I discover food blogs, obsess a little, and wonder if perhaps this is nothing to be ashamed of

I called my grandmother this morning. She was really really sick over the past few weeks and it's a huge relief to hear her sounding happy and cheerful, and to know that she can go out for walks again. I told her that I made waffles for breakfast. Her reply? Oh that's wonderful. But you know, those things are too tasty, you have to watch yourself. I laughed it off, but that's the typical response I get from my grandma and my mom about various new endeavors I've attempted. Like when, about a month ago, I told my mom that I got worms for composting and she told me that I have a very patient husband, and that I should keep him away from other women so that he doesn't try to compare me to anyone else.

Anyway, so I think that these kinds of comments from my family have kept from truly getting into something. And to an extent, they still do.

But this last summer things were a little different. First of all, I'm older and wiser now, and have a husband who doesn't believe in the idea of moderation. Second, I lost weight in China (I'm not sure why, but I think that swimming a lot spring quarter had a lot to do with it. I never lose weight when I start swimming, but I do tend to lose weight when I stop swimming. This has happened to me only twice now, so this isn't too scientific a conclusion). I think I only lost about 5 pounds, but it was enough to make me feel better about my body. Furthermore, the fact that I could lost weight while eating tasty food made me thing about quality vs quantity of food. We always had a large amount of food in our house--I think this had to do with the excitement of having access to massive quantities of food that ex-soviets necessarily experience--and no one in my family has particularly good eating habits. So while we're all pretty healthy and not obese, we don't exactly have slim bodies at all. And this made me very very self-conscious all through high school, and through some of college. Anyway, having visited China made me think about how we view food; maybe it's better to spend more money on a small quantity of a really tasty thing, eat it, enjoy it, and then stop eating it. It helped that I came back to a summer with no research to do, and no real plans other than moving to San Francisco. So I read about food (and also investigated composting). Then we went to San Diego, and oh boy was that a lifechanging trip for me. First, I was on my own for a large part of the time. Second, I wasn't really counting dollars. So in terms of what we ate and what we did, the point was to maximize enjoyment, not necessarily get the most for our dollar. I tasted a mojito, I had spanish food, I truly enjoyed a shakespeare play for the first time in ages. This was all very sensual and very epicurean andd very nice, and a very welcome change from college.

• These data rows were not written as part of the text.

(* ===== verification/LSQRun.v ===== *)
(** * A run of the load and store queues

    A store, a load that reads part of it, a store split over two cache lines and a load
    that ran ahead of it, on a cache that refuses the first packet and with one store
    port.  The states of the run are used to instantiate the properties of
    [LSQProps.v]. *)

From S2P Require Import Prelude Regs DynInst Ring LSQ LSQInv LSQCommit LSQSquash LSQRead LSQViol LSQStore LSQWrite LSQDrain LSQSteps LSQProps.
From stdpp Require Import sorting list.
Local Open Scope Z_scope.

Definition mem_inst (f : StaticInstFlags) (seq a n : Z) : DynInst :=
  fl_assign EffAddrValid true
    (initVars (MkStaticInst (flags_of [f; IsMemRef]) 2 [] [] 0%N) seq (pc_set 0) (pc_set 4) <| effAddr := a |> <| effSize := n |>
       <| physEffAddrLow := a |> <| physEffAddrHigh := a + n - 1 |>).
Definition lsq_heap : heap :=
  <[0%nat := mem_inst IsStore 10 4096 8]> (<[1%nat := mem_inst IsLoad 11 4100 4]>
    (<[2%nat := mem_inst IsStore 12 4156 8]> (<[3%nat := mem_inst IsLoad 13 4160 4]> ∅))).
Definition request (a n : Z) : Request := MkRequest a a n 0%N.
(** The first packet is refused. *)
Definition is_send (c : Call) : bool := match c with SendTimingReq _ _ => true | _ => false end.
Definition refuse_first (cs : list Call) (_ : Packet) : bool := existsb is_send cs.
Definition no_ipr (_ : Request) : list Z := [].
Definition keep_acc (_ : Packet) (d : DynInst) : DynInst := d.
Definition line_mask : Z := 2 ^ 64 - 64.

Notation lrun := (lsq_run 4 true 1 line_mask 100 refuse_first no_ipr keep_acc lsq_heap 8 8).
Notation ldo := (do_op 4 true 1 line_mask 100 refuse_first no_ipr keep_acc).
Definition blank : LSQUnit :=
  MkLSQUnit ∅ ∅ 0 [] [] [] 1 1 0 0 0 0 0 0 0 0 0 false 0 0 None false false None false None.
Definition after (m : res LSQUnit) : LSQUnit := match m with Ok u => u | Err _ => blank end.

(** The four instructions enter the queues. *)
Definition q0 : LSQUnit := Eval vm_compute in after (lsq_init lsq_heap 8 8).
Definition q1 : LSQUnit := Eval vm_compute in after (ldo (OInsert 0) q0).
Definition q2 : LSQUnit := Eval vm_compute in after (ldo (OInsert 1) q1).
Definition q3 : LSQUnit := Eval vm_compute in after (ldo (OInsert 2) q2).
Definition q4 : LSQUnit := Eval vm_compute in after (ldo (OInsert 3) q3).
(** The first store executes, and the split one. *)
Definition data8 : list Z := [1; 2; 3; 4; 5; 6; 7; 8].
Definition op5 : Op := OWrite 0 (request 4096 8) None None data8.
Definition q5 : LSQUnit := Eval vm_compute in after (ldo op5 q4).
Definition op6 : Op := OWrite 1 (request 4156 8) (Some (request 4156 4)) (Some (request 4160 4)) data8.
Definition q6 : LSQUnit := Eval vm_compute in after (ldo op6 q5).
(** Both stores commit and are written back. *)
Definition q7 : LSQUnit := Eval vm_compute in after (ldo (OCommit 12) q6).
Definition q8 : LSQUnit := Eval vm_compute in after (ldo OWriteback q7).
Definition q9 : LSQUnit := Eval vm_compute in after (ldo ORetry q8).

(** Memory acknowledges the first store; under total store order only now the second one
    is sent, its second half a cycle later for want of a port. *)
Definition first_packet : Packet := MkPacket 1 (request 4096 8) true data8 (Some 0%nat) false.
Definition q10 : LSQUnit := Eval vm_compute in after (ldo (OResponse first_packet true) q9).
Definition q11 : LSQUnit := Eval vm_compute in after (ldo OWriteback q10).
Definition q12 : LSQUnit := Eval vm_compute in after (ldo OWriteback q11).

(** One step, computed. *)
Lemma step_run (u : LSQUnit) (W : list Write) (o : Op) (u' : LSQUnit) :
  lrun u W → allowed o u → ldo o u = Ok u' → new_writes o u = [] → lrun u' W.
Proof. intros Hr Ha Hok Hw. rewrite <- (app_nil_r W), <- Hw. by eapply run_op. Qed.

Ltac computed := vm_compute; reflexivity.
Ltac insert_allowed := eexists; split; [computed|]; split; [computed|];
  split; [split; vm_compute; repeat constructor|]; vm_compute; auto 6.
Ltac inserted u p := apply (step_run u [] (OInsert p)); [|insert_allowed|computed|done].

Lemma run4 : lrun q4 [].
Proof. inserted q3 3%nat. inserted q2 2%nat. inserted q1 1%nat. inserted q0 0%nat. apply run_start. computed. Qed.
Lemma run5 : lrun q5 [].
Proof.
  apply (step_run q4 [] op5); [apply run4| |computed|done]. split; [|split; [by vm_compute|split; [cbn; lia|left; cbn; lia]]].
  eexists _, _, _. split; [computed|]. do 4 (split; [computed|]). split; computed.
Qed.
Lemma run6 : lrun q6 [].
Proof.
  apply (step_run q5 [] op6); [apply run5| |computed|done]. split; [|split; [by vm_compute|split; [cbn; lia|left; cbn; lia]]].
  eexists _, _, _. split; [computed|]. do 4 (split; [computed|]). split; computed.
Qed.
Definition all_writes : list Write := Eval vm_compute in new_writes (OCommit 12) q6.
Lemma run7 : lrun q7 all_writes.
Proof.
  assert (E : [] ++ new_writes (OCommit 12) q6 = all_writes) by computed. rewrite <- E. eapply run_op; [apply run6|done|computed].
Qed.
Lemma run9 : lrun q9 all_writes.
Proof. apply (step_run q8 _ ORetry); [apply (step_run q7 _ OWriteback); [apply run7|done|computed|done]|done|computed|done]. Qed.
Lemma run10 : lrun q10 all_writes.
Proof.
  apply (step_run q9 _ (OResponse first_packet true)); [apply run9| |computed|done].
  eexists _, _. split; [computed|]. split; [computed|]. right. split; [done|eexists; split; [computed|done]|]. intros _. eexists 0%nat, _. split; [computed|].
  split; [vm_compute; lia|]. split; computed.
Qed.
Lemma run11 : lrun q11 all_writes.
Proof. apply (step_run q10 _ OWriteback); [apply run10|done|computed|done]. Qed.
Lemma run12 : lrun q12 all_writes.
Proof. apply (step_run q11 _ OWriteback); [apply run11|done|computed|done]. Qed.

Lemma keep_key (pkt : Packet) (d : DynInst) : lkey (keep_acc pkt d) = lkey d ∧ fault (keep_acc pkt d) = fault d.
Proof. done. Qed.
Lemma inv_of (u : LSQUnit) (W : list Write) : lrun u W → lsq_inv u (loads_of u) (stores_of u) (sent_of u).
Proof. intros H. eapply (run_lsq_inv 4 true 1 line_mask 100 refuse_first no_ipr keep_acc lsq_heap 8 8); [lia|lia|apply keep_key|exact H]. Qed.

(** The whole stream has reached the cache. *)
Lemma stores_written_in_order_witness : accepted (calls q12) ++ to_come q12 (stores_of q12) (sent_of q12) = all_writes ∧ accepted (calls q12) = all_writes.
Proof.
  split; [|vm_compute; reflexivity].
  apply (stores_written_in_order 4 true 1 line_mask 100 refuse_first no_ipr keep_acc lsq_heap 8 8); [lia|lia|apply keep_key|apply run12].
Defined.


Definition inst_of (u : LSQUnit) (p : InstPtr) : DynInst := Eval cbv in default (mem_inst IsLoad 0 0 1) (u_heap u !! p).
Definition stores6 : list SQEntry := Eval vm_compute in stores_of q6.
Lemma inv6 : lsq_inv q6 [1%nat; 3%nat] stores6 0.
Proof. assert (E : loads_of q6 = [1%nat; 3%nat] ∧ stores_of q6 = stores6 ∧ sent_of q6 = 0%nat) by (vm_compute; done).
  destruct E as (<- & <- & <-). apply (inv_of q6 []), run6.
Qed.
Lemma in_stores6 (e : SQEntry) (P : SQEntry → Prop) : e ∈ stores6 → Forall P stores6 → P e.
Proof. intros He HP. rewrite Forall_forall in HP. by apply HP. Qed.

Lemma addrs6 : addrs_ok q6 stores6.
Proof.
  intros e p d He. apply (in_stores6 e (λ e, sq_inst e = Some p → u_heap q6 !! p = Some d → sq_size e ≠ 0 → in_range (effAddr d) (sq_size e)) He).
  unfold stores6. apply Forall_cons_2; [|apply Forall_cons_2; [|apply Forall_nil_2]];
    intros Hp; vm_compute in Hp; injection Hp as <-; intros Hd; vm_compute in Hd; injection Hd as <-; intros _; vm_compute; done.
Qed.

Lemma addrs64_6 : addrs64 q6 stores6.
Proof.
  intros e p d He. apply (in_stores6 e (λ e, sq_inst e = Some p → u_heap q6 !! p = Some d → 0 ≤ effAddr d < 2 ^ 64) He).
  unfold stores6. apply Forall_cons_2; [|apply Forall_cons_2; [|apply Forall_nil_2]];
    intros Hp; vm_compute in Hp; injection Hp as <-; intros Hd; vm_compute in Hd; injection Hd as <-; vm_compute; done.
Qed.

(** The load of bytes 4 to 7 of the first store. *)
Lemma load_sees_latest_store_witness :
  ∃ u' pkt, lsq_read refuse_first no_ipr (request 4100 4) None None 0 q6 = Ok (NoFault, u')
    ∧ calls u' = calls q6 ++ [ScheduleWriteback 1%nat pkt] ∧ pk_data pkt = [5; 6; 7; 8].
Proof.
  assert (Hr : request_ok (inst_of q6 1) (request 4100 4) None None) by (split; vm_compute; done).
  destruct (load_sees_latest_store refuse_first no_ipr q6 [1%nat; 3%nat] stores6 0 0 1 (inst_of q6 1) (request 4100 4) None None
    inv6 ltac:(computed) ltac:(computed) ltac:(computed) addrs6 addrs64_6 Hr ltac:(computed)) as (f & u' & E & Hout).
  assert (Es : load_source (u_heap q6) (isLLSC (request 4100 4)) (older_stores (u_heap q6) stores6 0 (seqNum (inst_of q6 1)))
      (getVaddr (request 4100 4)) (Z.to_nat (getSize (request 4100 4))) = FromStore [5; 6; 7; 8]) by computed.
  assert (Et : too_early 0 (inst_of q6 1) (request 4100 4) = false) by computed. rewrite Et, Es in Hout.
  destruct Hout as (-> & (pkt & Hc & _ & Hd) & _). by exists u', pkt.
Defined.

(** The second store writes what the load with number 13 has already read. *)
Definition no_access (p : InstPtr) (u : LSQUnit) : res (Fault * LSQUnit) := Ok (NoFault, u).
Lemma store_finds_violations_witness : ∃ f u', executeStore 4 no_access 2 q6 = Ok (f, u') ∧ memDepViolator u' = Some 3%nat.
Proof.
  destruct (store_finds_violations 4 no_access q6 q6 [1%nat; 3%nat] stores6 0 1 2 (inst_of q6 2) (inst_of q6 2) (default (SQEntry_new None) (stores6 !! 1%nat)))
    as (f & u' & E & _ & Hf); try computed; try lia; try (by vm_compute); [apply inv6|].
  exists f, u'. split; [exact E|]. vm_compute in E. by injection E as _ <-.
Defined.

Lemma lsq_squash_exact_witness : ∃ u', lsq_squash 11 q6 = Ok u' ∧ loads_of u' = [1%nat] ∧ sseqs (u_heap q6) (stores_of u') = [10].
Proof.
  destruct (lsq_squash_exact q6 [1%nat; 3%nat] stores6 0 11 inv6) as (u' & E & HL & HS & _).
  - intros e He. apply (in_stores6 e (λ e, canWB e = true → ssn (u_heap q6) e ≤ 11) He). unfold stores6.
    apply Forall_cons_2; [|apply Forall_cons_2; [|apply Forall_nil_2]]; intros Hw; vm_compute in Hw; done.
  - exists u'. rewrite HL, HS. split; [exact E|]. split; computed.
Defined.

(** The line of the second load is taken by another agent. *)
Lemma snoop_keeps_tso_witness : ∃ u', checkSnoop true line_mask 4160 q6 = Ok u' ∧ fault <$> u_heap u' !! 3%nat = Some ReExec.
Proof.
  destruct (snoop_keeps_tso line_mask 4160 q6 [1%nat; 3%nat] stores6 0 inv6) as (u' & E & H). exists u'. split; [exact E|].
  rewrite (H 0%nat 3%nat (inst_of q6 3)); [computed|computed|computed].
Defined.

Lemma eldest_prerequisite_is_max_witness : getEldestBranchPrequisiteAge 120 q6 = Ok 0.
Proof. rewrite (eldest_prerequisite_is_max 120 q6 [1%nat; 3%nat] stores6 0 inv6). computed. Defined.

Lemma coverage_wraps_at_top_witness : coverage (request (2 ^ 64 - 8) 4) (2 ^ 64 - 8) 8 = LSQ.Disjoint.
Proof. apply coverage_wraps_at_top; computed. Defined.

In particular, at this lovely Indian Restaurant called Monsoon, in the Gaslamp district, I tried saag. Which is something I've tried before many times. It's basically Indian creamed spinach. But this time, I returned to my shiny new apartment in San Francisco and thought, hmm, I should find a recipe and learn how to make saag. And so after a google search, I found a recipe on a lovely food blog and then I learned what a food blog was. Oh my! People obsessively writing about food. My mother would never approve, or rather, my mother would never judge this to be a valuable use of time. And yet, how appealing. I read a read some more. I learned that mojitos require a lot of love from bartenders. I still haven't made one, but when I decide to try I know that I'll have lots of help from the internets.

I think the point of all this is that I'm spending a lot of time thinking about and reading about things that my mother would never think to do. My mom says that she is not very domashnaya--she doesn't stay at home and tend to her household, because she has bigger and better and more exciting things to do like ski and climb rocks and hang out with uber-cool 20-something year olds (who are now 30-something year olds) from poxod.com. And while my mom actually does cook very tasty food very well, and has a deceptively impressive garden and beautiful (and reasonably clean) house, all this stuff that she does around this house was always done as somewhat of an afterthought, at least in my view. And so I never learned how to do certain things because I felt like it would be shameful to think about them. But I don't feel so bad about my interests in cooking and composting and gardening now. Cause I'm a grad student now, I have no children, and so no matter what I do I won't be my mom. So I guess I can just be happy being me.